CorVel is highly decentralized, with operations management varying greatly from one office to the next. Some of their offices, notably northern Virginia, appear to be well run, while others, including south Florida, have significant problems as evidenced by the Broward County School Board audit. In addition, sources indicate CorVel’s IT infrastructure hampers their ability to serve national customers, as it has very limited ability to integrate across offices. I’m no IT expert, but the company’s dearth of national accounts seems to support that claim.
Nurse case management is a low-margin, high fixed-cost business that is mature, highly price competitive, and fraught with opportunities for “creative” billing. CorVel has hundreds of highly-compensated nurses that must be working billable hours at all times if it is to generate any reasonable returns. This is a tough, tough business that is likely dragging down results.
The company has made several acquisitons over the last couple of years which may have helped generate positive results; mention of these were notably absent in the earnings release.
In their earnings release, CorVel noted that it’s Network Solutions (PPO) revenues increased as a percentage of total revenues.

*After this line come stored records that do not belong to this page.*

(** * Apache-Scraper: the progress ledger and the fetch client

    A shallow embedding of [src/utils/checkpointManager.ts] (the
    [CheckpointManager] class, called the Progress Ledger in the
    specification) and of [src/api/jiraClient.ts] (the [JiraApiClient]
    class, the Fetch Client), with the properties the specification
    states about them.

    Conventions of the embedding.
    - A JavaScript [number] that holds an index, a count, a status code or
      a duration in milliseconds is an integer of [Z]; the result of
      [parseInt], which may be NaN, is an [option Z].
    - The [projects] object of the checkpoint is a finite map from
      strings ([gmap string CheckpointState]): own properties only, so
      project keys are taken not to be names inherited from
      [Object.prototype]; the enumeration order of [Object.values] is the
      order of [map_to_list].
    - [new Date().toISOString()], [fs.writeFileSync] and [fetch] are the
      environment: the clock is a function from the number of readings
      made so far, the disk says for each write call whether it succeeds,
      and the server maps the number of requests made so far and the
      request to a reply.
    - [JSON.stringify] turns the typed checkpoint into a JSON document
      tree, which is what the file holds; [JSON.parse] followed by the
      (unchecked) cast of [load] reads such a tree back.  A document
      that is valid JSON but not of the shape of a [ScraperCheckpoint]
      has no typed value: there the embedding of the constructor is
      undefined ([None]).
    - The disk is the checkpoint directory and, when that exists, the
      file in it.  The constructor creates a missing directory; when
      [fs.mkdirSync] throws, no ledger is constructed, which is [None]
      as well (the two cases are told apart by the disk: a document is
      read only where the directory exists).
    - Left out: the console ([printStatus] only prints [getSummary]),
      and [getProject], which no property below is about.  The URL of a
      search is kept as its parameters.
    - Of the scraper ([JiraRestScraper]), [scrapeProject] is embedded
      from the point where [getProject] has returned; an issue, its
      transformation ([transformIssue]) and the project metadata are
      parameters. *)

From Stdlib Require Import ZArith String Ascii List Lia.
From stdpp Require Import gmap strings list fin_maps pretty.
From Equations Require Import Equations.
(** A request body: its bytes; the first JSON value in it, as the scanner
    reads it ([None]: the scanner reports a syntax error or the end of the
    input before a value is complete, and nothing is stored); and whether
    bytes other than white space follow that value.  [json.Unmarshal] checks
    the whole input and fails on such bytes before it stores anything;
    [json.Decoder.Decode] reads the first value and leaves the rest of the
    input unread. *)
Record Body := { raw : string; scanned : option Value; trailing : bool }.

(** What [json.Unmarshal] decodes: the value, unless anything follows it. *)
Definition whole (req : Body) : option Value :=
  if trailing req then None else scanned req.

Definition lowerChar (c : ascii) : ascii :=
  let n := N_of_ascii c in
  if (65 <=? n)%N && (n <=? 90)%N then ascii_of_N (n + 32) else c.

(** The folding under which a key is compared with the field tags: Unicode
    simple case folding.  The tags decoded here are ASCII, and the runes that
    fold to an ASCII letter are the letter in its other case, U+212A (the
    Kelvin sign, bytes 226 132 170) for [k] and U+017F (the long s, bytes 197 191)
    for [s]; every other byte of a key is kept. *)
Fixpoint foldName (s : string) : string :=
  match s with
  | EmptyString => EmptyString
  | String "226" (String "132" (String "170" rest)) => String "k" (foldName rest)
  | String "197" (String "191" rest) => String "s" (foldName rest)
  | String c rest => String (lowerChar c) (foldName rest)
  end.

(** An object key selects the struct field whose tag it equals, exactly or
    under case folding.  The structs decoded here have tags that stay distinct
    under folding, so the folded comparison alone decides. *)
Definition keyIs (tag key : string) : bool := String.eqb (foldName tag) (foldName key).

(** Storing a value into a field of the given Go type: the new field value and
    whether an [UnmarshalTypeError] was recorded.  [null] leaves a string or an
    int as it is and makes a slice nil; a value of the wrong kind is skipped. *)
Definition storeString (v : Value) (old : string) : string * bool :=
  match v with
  | Str s => (s, false)
  | Null => (old, false)
  | _ => (old, true)
  end.

Definition storeInt (v : Value) (old : Z) : Z * bool :=
  match v with
  | Number (IntLit n) =>
      if (-9223372036854775808 <=? n) && (n <=? 9223372036854775807)
      then (n, false) else (old, true)
  | Null => (old, false)
  | _ => (old, true)
  end.

Definition storeStringSlice (v : Value) (old : list string) : list string * bool :=
  match v with
  | Array elems =>
      (map (fun e => fst (storeString e EmptyString)) elems,
       existsb (fun e => snd (storeString e EmptyString)) elems)
  | Null => ([], false)
  | _ => (old, true)
  end.

End JSON.

(** ** The controller (apps/controller/main.go) *)

Module Controller.

Definition Second : Z := 1000000000.

(** Go's [int], [int64] and [time.Duration] are 64-bit and wrap. *)
Definition wrap64 (x : Z) : Z := (x + 9223372036854775808) mod 18446744073709551616 - 9223372036854775808.

(** [strings.HasSuffix], [strings.TrimSuffix], [strings.TrimPrefix]. *)
Definition HasPrefix (s p : string) : bool := String.prefix p s.
Definition HasSuffix (s suffix : string) : bool :=
  String.prefix (String.rev suffix) (String.rev s).
Definition TrimSuffix (s suffix : string) : string :=
  if HasSuffix s suffix
  then String.substring 0 (String.length s - String.length suffix) s
  else s.
Definition TrimPrefix (s p : string) : string :=
  if HasPrefix s p
  then String.substring (String.length p) (String.length s - String.length p) s
  else s.

(** The fields of [Config] that the functions below read. *)
Record Config := { StabilityWindow : Z }.

Record Destination := {
  dest_ID : Z;
  dest_ChannelID : Z;
  dest_Name : string;
  RTMPURL : string;
  StreamKey : string;
  dest_Enabled : bool;
  dest_Status : string
}.

Record Channel := {
  ID : Z;
  Name : string;
  OBSToken : string;
  LoopToken : string;
  LoopEnabled : bool;
  Enabled : bool;
  ActiveSource : string;
  OBSOverrideEnabled : bool;
  FailoverTimeout : Z;
  Destinations : list Destination;
  ObsSourceStream : string
}.

Definition with_source (ch : Channel) (obsSourceStream activeSource : string) : Channel :=
  {| ID := ID ch; Name := Name ch; OBSToken := OBSToken ch; LoopToken := LoopToken ch;
     LoopEnabled := LoopEnabled ch; Enabled := Enabled ch; ActiveSource := activeSource;
     OBSOverrideEnabled := OBSOverrideEnabled ch; FailoverTimeout := FailoverTimeout ch;
     Destinations := Destinations ch; ObsSourceStream := obsSourceStream |}.

(** The fields of [SRSStream] the reconciler reads: [Kbps.Recv],
    [Video.Width], [Publish.Active]. *)
Record SRSStream := { KbpsRecv : Z; VideoWidth : Z; PublishActive : bool }.

Record LogEntry := {
  log_ID : Z;
  Timestamp : Z;
  Level : string;
  Component : string;
  Message : string
}.

(** The receiver [*Controller]: the maps and the log buffer ([DB] and [Docker]
    are handles to the outside and are modelled apart).  [time.Time] is a count
    of nanoseconds. *)
Record Controller := {
  Cfg : Config;
  HealthHistory : gmap string (list bool);
  LogBuffer : list LogEntry;
  takeoverCooldown : gmap string Z;
  activeSourceMap : gmap string string;
  manualLoopOverride : gmap string bool;
  logID : Z
}.

Definition set_HealthHistory (h : gmap string (list bool)) (c : Controller) : Controller :=
  {| Cfg := Cfg c; HealthHistory := h; LogBuffer := LogBuffer c;
     takeoverCooldown := takeoverCooldown c; activeSourceMap := activeSourceMap c;
     manualLoopOverride := manualLoopOverride c; logID := logID c |}.

Definition set_takeoverCooldown (m : gmap string Z) (c : Controller) : Controller :=
  {| Cfg := Cfg c; HealthHistory := HealthHistory c; LogBuffer := LogBuffer c;
     takeoverCooldown := m; activeSourceMap := activeSourceMap c;
     manualLoopOverride := manualLoopOverride c; logID := logID c |}.

Definition set_activeSourceMap (m : gmap string string) (c : Controller) : Controller :=
  {| Cfg := Cfg c; HealthHistory := HealthHistory c; LogBuffer := LogBuffer c;
     takeoverCooldown := takeoverCooldown c; activeSourceMap := m;
     manualLoopOverride := manualLoopOverride c; logID := logID c |}.

Definition set_manualLoopOverride (m : gmap string bool) (c : Controller) : Controller :=
  {| Cfg := Cfg c; HealthHistory := HealthHistory c; LogBuffer := LogBuffer c;
     takeoverCooldown := takeoverCooldown c; activeSourceMap := activeSourceMap c;
     manualLoopOverride := m; logID := logID c |}.
(** * ADPCM codec interface of BCLRingSDK ([adpcm_filter.h])

    The header carries one macro, [CLAMP], and the prototypes of the codec's
    entry points.  The macro is embedded as it is written.  The bodies of the
    entry points ship only as a binary, so they are modelled from the
    interface specification, parametrically in every constant the
    specification leaves open (step table, adaptation table, seeds,
    quantiser, nibble order, filter kernel, allocator). *)

From Stdlib Require Import ZArith List Bool Lia.
Import ListNotations.
Local Open Scope Z_scope.

(** ** The macro *)

(** [#define CLAMP(x, low, high)
      (((x) > (high)) ? (high) : (((x) < (low)) ? (low) : (x)))]
    on integer operands. *)
Definition CLAMP (x low high : Z) : Z :=
  if x >? high then high else if x <? low then low else x.

(** ** The declarations *)

Inductive ctype : Type :=
| Tvoid
| Tint
| Tlong
| Tint16
| Tuint8
| Tconst (t : ctype)
| Tptr (t : ctype).

Record prototype : Type := {
  proto_ret : ctype;
  proto_params : list ctype
}.

(** [long yma_encode(int16_t *buffer, uint8_t *outbuffer, long len);] *)
Definition decl_yma_encode : prototype :=
  {| proto_ret := Tlong;
     proto_params := [Tptr Tint16; Tptr Tuint8; Tlong] |}.

(** [void yma_decode(uint8_t *buffer, uint8_t *outbuffer, long len);] *)
Definition decl_yma_decode : prototype :=
  {| proto_ret := Tvoid;
     proto_params := [Tptr Tuint8; Tptr Tuint8; Tlong] |}.

(** [void bandpass_filter(int16_t *input, int16_t *output, int length);] *)
Definition decl_bandpass_filter : prototype :=
  {| proto_ret := Tvoid;
     proto_params := [Tptr Tint16; Tptr Tint16; Tint] |}.

(** [int adpcm_to_pcm_for_swift(const uint8_t *adpcm_data, int adpcm_length,
                                uint8_t **pcm_data, int *pcm_length);] *)
Definition decl_adpcm_to_pcm_for_swift : prototype :=
  {| proto_ret := Tint;
     proto_params :=
       [Tptr (Tconst Tuint8); Tint; Tptr (Tptr Tuint8); Tptr Tint] |}.

(** [void free_pcm_data(uint8_t *pcm_data);] *)
Definition decl_free_pcm_data : prototype :=
  {| proto_ret := Tvoid; proto_params := [Tptr Tuint8] |}.

(** A C function can report a status through its return value only when
    that value exists. *)
Definition returns_value (p : prototype) : bool :=
  match proto_ret p with
  | Tvoid => false
  | _ => true
  end.

(** ** Fixed-width integers *)

Definition int16_min : Z := -32768.
Definition int16_max : Z := 32767.

Definition in_int16 (x : Z) : Prop := int16_min <= x <= int16_max.

Definition to_uint8 (x : Z) : Z := x mod 256.

(** Two's-complement reading of a 16-bit pattern. *)
Definition to_int16 (x : Z) : Z :=
  let u := x mod 65536 in
  if u <? 32768 then u else u - 65536.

This seems to imply that it was flat or negative quarter-over-quarter. Industry sources indicate that CorVel did not make it past the first round in a recent PPO network RFP process at a large national carrier due to an inability to share critical pricing data.
Back to my review of the audit of Broward County School Board’s workers comp program. My last post focused on some of the specific problems identified in the Broward School Board work comp audit. This post will concentrate on more global problems, and highlight some “indicators” that you may be able to use to identify potentially problematic issues with your own program.
From 2001 to 2004, the percentage of the total program costs that were paid to “outside” entities (e.g. CorVel and Gallagher Bassett) went from 14% to 22%. However, according to the audit report,
“our tangible results, lost time, litigation expenses, permanent impairment ratings have not improved.”
Note – if your program management costs have increased but results have not improved, you have a problem.
CorVel (the managed care firm contracted with Broward’s TPA, Gallagher-Bassett), was paid over $2.7 million for the 2004-2005 school year, an amount which is greater than 10% of the actual claims paid. By any measure, that is wildly excessive. And the program is getting even more expensive – from FY 02/03 to FY 03/04, CorVel’s total expenses increased by 27.4%.
Note – if your costs go up 27% and results do not improve, you have a problem.
The average case load for CorVel’s field case managers went from 36 in 2003 to 31 in 2004. However, the number of case managers working Broward claims went from 8.6 to 12.5, an increase of almost 50%. During this period, the number of telephonic case managers did not vary, while their case load increased by 10%. Tellingly, the number of claims increased one percent during this time frame.
So, we have more case managers billing more hours for the same number of claims.
Note – if your FCM costs and staffing increases while the number of claims is static you have a problem
The audit report also noted “the District has a relatively large number of open claims which are quite old”; 146 cases are more than 10 years old, have incurred costs of almost $50 million, and comprise almost 19% of ALL claims.
Note – if one-fifth of your claims are over 10 years old, you have a problem.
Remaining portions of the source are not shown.